Rust and his colleagues examined some of these ancient photographs—50-52 million year-old pieces of amber from India—and came up with some surprising findings. The results were published in yesterday’s Proceedings of the National Academy of Sciences.
Within the 330 pounds of amber deposits were hundreds of fossilized insects, spiders, crustaceans, plants, fungi and even the remains of several small mammals.
At the time the “photographs” were taken, India was a tropical rainforest, on the move. From the beginning of the PNAS abstract:
For nearly 100 million years, the India subcontinent drifted from Gondwana until its collision with Asia some 50 million years ago…
The amber studied predates that collision, so at the time, India was an isolated island.

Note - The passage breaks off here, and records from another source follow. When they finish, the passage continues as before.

Lemma provider_from_config fuel draws network h handle config issued error g :
  handle ≠ 0%Z → config_at handle g = Some config → registered C_TorProvider issued g → has_room C_TorProvider g →
  match started fuel draws network h config with
  | Done (Ok provider) =>
      ∃ g' key, provider_from fuel draws network h handle error g = Done (g', Some key, None) ∧
        (0 < key ≤ usize_max)%Z ∧ key ∉ issued ∧ provider_at key g' = Some provider ∧
        g' = rg_set (rg_get (T:=C_TorProvider) g') g
  | Done (Err e) =>
      provider_from fuel draws network h handle error g =
        translate_failures None error (bail (FE_Other (OE_Client e))) g
  | Panicked =>
      provider_from fuel draws network h handle error g =
        translate_failures None error (λ g, (rg_set (None : lock C_TorProviderConfig) g, FPanic)) g
  | OutOfFuel => provider_from fuel draws network h handle error g = OutOfFuel
  end.
Proof.
  intros Hh Hc Hreg Hroom. unfold provider_from, gosling_tor_provider_from_tor_provider_config, config_at in *.
  pose proof (reg_lookup_at _ _ _ Hc) as Hl.
  assert (∃ r, rg_get (T:=C_TorProviderConfig) g = Some r) as [r Hr].
  { unfold object_at in Hc. destruct (rg_get (T:=C_TorProviderConfig) g) as [r|]; [by exists r|done]. }
  unfold translate_failures, mbind, F_bind, ensure, holding. simpl. destruct (Z.eqb_spec handle 0) as [|_]; [done|]. simpl.
  simpl in Hr. rewrite Hr. simpl in Hl. rewrite Hl. unfold started.
  destruct config as [|config]; unfold run.
  - destruct (mock_client_new network h) as [client| |]; simpl; [|done..].
    destruct (give_provider issued (BP_Mock client) g Hreg Hroom) as (g' & key & Hgive & Hk).
    exists g', key. simpl in Hgive. rewrite Hgive. by split.
  - destruct (client_new fuel draws config h) as [[[client|e] h']| |]; simpl; [|done..].
    destruct (give_provider issued (BP_Legacy client) g Hreg Hroom) as (g' & key & Hgive & Hk).
    exists g', key. simpl in Hgive. rewrite Hgive. by split.
Qed.
Definition key_at (handle : Z) g : option Ed25519PrivateKey := object_at (T:=Ed25519PrivateKey) handle g.
Definition context_at (handle : Z) g : option C_ContextTuple := object_at (T:=C_ContextTuple) handle g.
Lemma wf_perform (q : Registry.request) s :
  JSSet.wf (observers s) -> JSSet.wf (observers (Registry.perform q s)).
Proof.
  destruct q as [o|o|]; simpl; intros W.
  - apply JSSetFacts.wf_add, W.
  - apply (JSSetFacts.wf_delete ref_dec o), W.
  - apply JSSetFacts.wf_clear.
Qed.

Lemma length_perform (q : Registry.request) s :
  length (observers (Registry.perform q s)) <= S (length (observers s)).
Proof.
  destruct q as [o|o|]; simpl.
  - unfold JSSet.add. destruct (JSSet.has ref_dec o (observers s)); [lia|].
    rewrite length_app. simpl. lia.
  - rewrite length_map. lia.
  - rewrite JSSetFacts.length_clear. lia.
Qed.

Lemma perform_all_roster (qs : list Registry.request) :
  forall s,
    JSSet.wf (observers s) ->
    JSSet.elements (observers (Registry.perform_all qs s)) =
      Registry.roster qs (JSSet.elements (observers s)) /\
    JSSet.wf (observers (Registry.perform_all qs s)) /\
    length (observers (Registry.perform_all qs s)) <=
      length (observers s) + length qs.
Proof.
  induction qs as [|q qs IH]; simpl; intros s W.
  - split; [reflexivity|]. split; [exact W | lia].
  - destruct (IH (Registry.perform q s) (wf_perform q s W)) as [E [W' L]].
    rewrite E, enrol_perform. split; [reflexivity|]. split; [exact W'|].
    pose proof (length_perform q s). lia.
Qed.

(** X4.  Whatever series of [addObserver], [removeObserver] and
    [clearObservers] is made, the set behaves as a list without repetition
    kept in the order of registration: the registered objects are those of
    the roster, no object is registered twice, and the count is the length of
    the roster. *)
Theorem requests_refine_roster (qs : list Registry.request) s :
  JSSet.wf (observers s) ->
  let s' := Registry.perform_all qs s in
  JSSet.elements (observers s') =
    Registry.roster qs (JSSet.elements (observers s)) /\
  NoDup (Registry.roster qs (JSSet.elements (observers s))) /\
  Observable.getObserverCount s' =
    length (Registry.roster qs (JSSet.elements (observers s))) /\
  forall o,
    Observable.hasObserver o s' = true <->
    In o (Registry.roster qs (JSSet.elements (observers s))).
Proof.
  intros W s'. destruct (perform_all_roster qs s W) as [E [W' _]].
  fold s' in E, W'. split; [exact E|]. split; [|split].
  - rewrite <- E. exact W'.
  - unfold Observable.getObserverCount.
    rewrite JSSetFacts.size_elements, E. reflexivity.
  - intros o. unfold Observable.hasObserver.
    rewrite (JSSetFacts.has_In ref_dec), E. reflexivity.
Qed.

End Requests.

(** * What is written when observers fail *)

Section Diagnostics.
Context {T U : Type} (obj : ref -> Observable.Observer T U).
Implicit Types (m : Observable.machine T U) (x : T).

(** The line of the [catch] for an observer whose [update] completes with
    [c]; none when it returns. *)
Local Abbreviation report r c :=
  (match c with
   | Normal _ => []
   | Throw e => [Observable.error_line obj r e]
   end).
(** [setCacheData(cacheKey, data, expirationMs)] *)
Definition setCacheData (cacheKey : string) (d : JValue) (expirationMs : option Z)
    (now : Z) (requestCache : Cache) : Cache :=
  let timestamp := now in
  let expiresAt := timestamp + expirationOrDefault expirationMs in
  <[cacheKey := {| data := d; timestamp := timestamp; expiresAt := expiresAt |}]>
    requestCache.

(** [url + (config?.params ? JSON.stringify(config.params) : '')], where
    [params] is the serialisation of [config.params] when there are any. *)
Definition cacheKeyOf (url : string) (params : option string) : string :=
  url +:+ match params with Some serialized => serialized | None => "" end.

(** [cacheOptions?.skipCache] *)
Definition skips (cacheOptions : option CacheOptions) : bool :=
  match cacheOptions with Some o => skipCache o | None => false end.

(** [cacheOptions?.expirationMs] *)
Definition expirationOf (cacheOptions : option CacheOptions) : option Z :=
  match cacheOptions with Some o => expirationMs o | None => None end.

(** The error [get] rethrows when nothing is cached for the key. *)
Definition rethrown (url : string) (error : Error) : Error :=
  if isAxiosError error && String.eqb (code error) "ERR_NETWORK"
  then newError ("Network error when connecting to " +:+ baseURL +:+ url +:+ ". "
                 +:+ "Please check your internet connection and API URL configuration.")
  else error.

(** The body of [get] after [await this.axiosInstance.get(url, config)]:
    the [try] block on a resolved promise, the [catch] block on a rejected
    one. A request cancelled by a newer one resolves with [data: null]. *)
Definition getAfterAwait (url : string) (params : option string)
    (cacheOptions : option CacheOptions)
    (now' : Z) (response : Result JValue) (requestCache : Cache)
  : Result JValue * Cache :=
  let cacheKey := cacheKeyOf url params in
  match response with
  | Ok responseData =>
      ( Ok responseData,
        if skips cacheOptions then requestCache
        else setCacheData cacheKey responseData (expirationOf cacheOptions) now'
               requestCache )
  | Throw error =>
      match requestCache !! cacheKey with
      | Some cachedEntry => (Ok (data cachedEntry), requestCache)
      | None => (Throw (rethrown url error), requestCache)
      end
  end.

(** [get(url, config, cacheOptions)] *)
Definition get (url : string) (params : option string)
    (cacheOptions : option CacheOptions) (now : Z) (requestCache : Cache) : Call :=
  let cacheKey := cacheKeyOf url params in
  let '(cachedData, cache1) :=
    if skips cacheOptions then (None, requestCache)
    else getValidCacheData cacheKey now requestCache in
  match cachedData with
  | Some d =>
      if truthy d then Returned (Ok d) cache1
      else Awaiting url cache1 (getAfterAwait url params cacheOptions)
  | None => Awaiting url cache1 (getAfterAwait url params cacheOptions)
  end.

(** [url.split('/')[0]]: the text of the url before its first slash. *)
Definition resourcePathOf (url : string) : string :=
  match split (Ascii.eqb "/") url with
  | first :: _ => first
  | [] => ""
  end.

(** [invalidateRelatedCache(url)]: every key that includes the resource
    path is deleted while the keys are iterated. *)
Definition invalidateRelatedCache (url : string) (requestCache : Cache) : Cache :=
  let resourcePath := resourcePathOf url in
  map_fold (fun cacheKey _ cache =>
              if includes cacheKey resourcePath then delete cacheKey cache else cache)
           requestCache requestCache.

(** The body of [post], [put] and [delete] after their [await]: related
    entries are invalidated on success, the error is rethrown on failure. *)
Definition mutationAfterAwait (url : string)
    (now' : Z) (response : Result JValue) (requestCache : Cache)
  : Result JValue * Cache :=
  match response with
  | Ok responseData => (Ok responseData, invalidateRelatedCache url requestCache)
  | Throw error => (Throw error, requestCache)
  end.

(** [post(url, data, config)] *)
Definition post (url : string) (requestCache : Cache) : Call :=
  Awaiting url requestCache (mutationAfterAwait url).

(** [put(url, data, config)] *)
Definition put (url : string) (requestCache : Cache) : Call :=
  Awaiting url requestCache (mutationAfterAwait url).

(** [delete(url, config)] *)
Definition delete_ (url : string) (requestCache : Cache) : Call :=
  Awaiting url requestCache (mutationAfterAwait url).

(** [clearCache()] *)
Definition clearCache (requestCache : Cache) : Cache := ∅.

End ApiClient.

(* ===================================================================== *)
(** ** ApiClient: the axios interceptors and the requests in flight *)
(* ===================================================================== *)

(** The two interceptors installed on the shared axios instance, which
    every [get], [post], [put], [delete] and [debugApiEndpoint] goes
    through. They own [activeRequests]; the methods of the gateway never
    touch it, and the interceptors never touch [requestCache]. Each
    interceptor runs to its end before anything else does, so the state
    advances by whole events. *)
Module Interceptors.
(* ===================================================================== *)
(* nmappy: a threaded TCP port scanner (src/nmappy.py).                  *)
(*                                                                       *)
(* Shallow embedding of the scan engine and the properties of its        *)
(* specification:                                                        *)
(*   - the service catalog (SERVICE_PROBES, SERVICE_KEYWORDS);           *)
(*   - identify_service and scan_port, written in a small trace-and-     *)
(*     exception monad over a scripted socket;                           *)
(*   - threaded_port_scan and threader, run by an interleaving step      *)
(*     function over a model of queue.Queue.                             *)
(* ===================================================================== *)

From Stdlib Require Import ZArith NArith Ascii String.
From Stdlib.Strings Require Import Byte.
From stdpp Require Import base tactics option list sorting gmap pretty relations.

Local Open Scope Z_scope.

(* ===================================================================== *)
(* Part I. Definitions                                                   *)
(* ===================================================================== *)

(* --------------------------------------------------------------------- *)
(* Python values                                                         *)
(* --------------------------------------------------------------------- *)

(* A Python str is a sequence of Unicode code points; a bytes object is a
   sequence of octets; an int is unbounded. *)
Definition text : Type := list N.
Definition bytes : Type := list byte.
Definition toXML (p : AudioPath.t) (element : QDomElement.t) : QDomElement.t :=
  let element := QDomElement.setTagName "output" element in
  let element :=
    QDomElement.setAttribute "type"
      (AudioPath.getStringFromType (AudioPath.m_type p)) element in
  let element :=
    QDomElement.setAttribute "index"
      (QString.number (AudioPath.m_index p)) element in
  let element :=
    QDomElement.setAttribute "channel"
      (QString.number (ChannelGroup.getChannelBase (AudioPath.m_channelGroup p)))
      element in
  QDomElement.setAttribute "channel_count"
    (QString.number (ChannelGroup.getChannelCount (AudioPath.m_channelGroup p)))
    element.

Definition fromXML (xml : QDomElement.t) : AudioPath.t :=
  let type := AudioPath.getTypeFromString (QDomElement.attribute "type" "" xml) in
  let index := QString.toUInt (QDomElement.attribute "index" "0" xml) in
  let channel := QString.toUInt (QDomElement.attribute "channel" "0" xml) in
  let channels := QString.toUInt (QDomElement.attribute "channel_count" "0" xml) in
  let channels :=
    if channels =? 0
    then (if AudioPathType_eqb type MICROPHONE then 1 else 2)
    else channels in
  new type (to_uchar channel) (to_uchar channels) (to_uchar index).

End AudioOutput.

(** ** AudioInput

    [vinylcontrol] tells whether the build defines [__VINYLCONTROL__]. *)

Module AudioInput.

Definition getSupportedTypes (vinylcontrol : bool) : list AudioPathType :=
  (if vinylcontrol then [VINYLCONTROL] else []) ++ [AUXILLIARY; MICROPHONE].

Definition setType (vinylcontrol : bool) (type : AudioPathType)
    (p : AudioPath.t) : AudioPath.t :=
  if contains (getSupportedTypes vinylcontrol) type then AudioPath.set_type type p
  else AudioPath.set_type INVALID p.

(** The constructor. *)
Definition new (vinylcontrol : bool) (type : AudioPathType)
    (channelBase channels index : Z) : AudioPath.t :=
  let p := AudioPath.new channelBase channels in
  let p := setType vinylcontrol type p in
  if AudioPath.isIndexed type then AudioPath.set_index index p
  else AudioPath.set_index 0 p.

Definition toXML (p : AudioPath.t) (element : QDomElement.t) : QDomElement.t :=
  let element := QDomElement.setTagName "input" element in
  let element :=
    QDomElement.setAttribute "type"
      (AudioPath.getStringFromType (AudioPath.m_type p)) element in
  let element :=
    QDomElement.setAttribute "index"
      (QString.number (AudioPath.m_index p)) element in
  let element :=
    QDomElement.setAttribute "channel"
      (QString.number (ChannelGroup.getChannelBase (AudioPath.m_channelGroup p)))
      element in
  QDomElement.setAttribute "channel_count"
    (QString.number (ChannelGroup.getChannelCount (AudioPath.m_channelGroup p)))
    element.

Definition fromXML (vinylcontrol : bool) (xml : QDomElement.t) : AudioPath.t :=
  let type := AudioPath.getTypeFromString (QDomElement.attribute "type" "" xml) in
  let index := QString.toUInt (QDomElement.attribute "index" "0" xml) in
  let channel := QString.toUInt (QDomElement.attribute "channel" "0" xml) in
  let channels := QString.toUInt (QDomElement.attribute "channel_count" "0" xml) in
  let channels :=
    if channels =? 0
    then (if AudioPathType_eqb type MICROPHONE then 1 else 2)
    else channels in
  new vinylcontrol type (to_uchar channel) (to_uchar channels) (to_uchar index).

End AudioInput.

(** [qHash] of the three key types. *)
Definition qHash_ChannelGroup (group : ChannelGroup.t) : Z :=
  ChannelGroup.getHash group.

Definition qHash_AudioOutput (order : list AudioPathType) (output : AudioPath.t) : Z :=
  AudioPath.getHash order output.

Definition qHash_AudioInput (order : list AudioPathType) (input : AudioPath.t) : Z :=
  AudioPath.getHash order input.

(** * Properties *)

(** ** Machine-integer facts *)

Lemma uchar_to_uchar (z : Z) : uchar z -> to_uchar z = z.
Proof. unfold uchar, to_uchar. intros H. apply Z.mod_small. lia. Qed.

Island life is generally highly endemic, or unique, but that’s not what the researchers found among the hundred fossilized spiders, bees, and flies that were found within the amber. And since India had most recently separated from Africa, the scientists wouldn’t have been surprised to find relatives of African species.
But that’s not what they found. The insects in the amber actually had close evolutionary relationships with fossils from other continents, including Asia, Europe, Australia and the Americas.
According to David Grimaldi, of the American Museum of Natural History and another author of the paper:
We know India was isolated, but when and for precisely how long is unclear. The biological evidence in the amber deposit shows that there was some biotic connection.
The researchers posit that the “biotic connection” could be a chain of islands that linked southern Asia to India at the time.
Further research will follow, keeping scientists busy for a long time. Not bad for “ancient photographs.”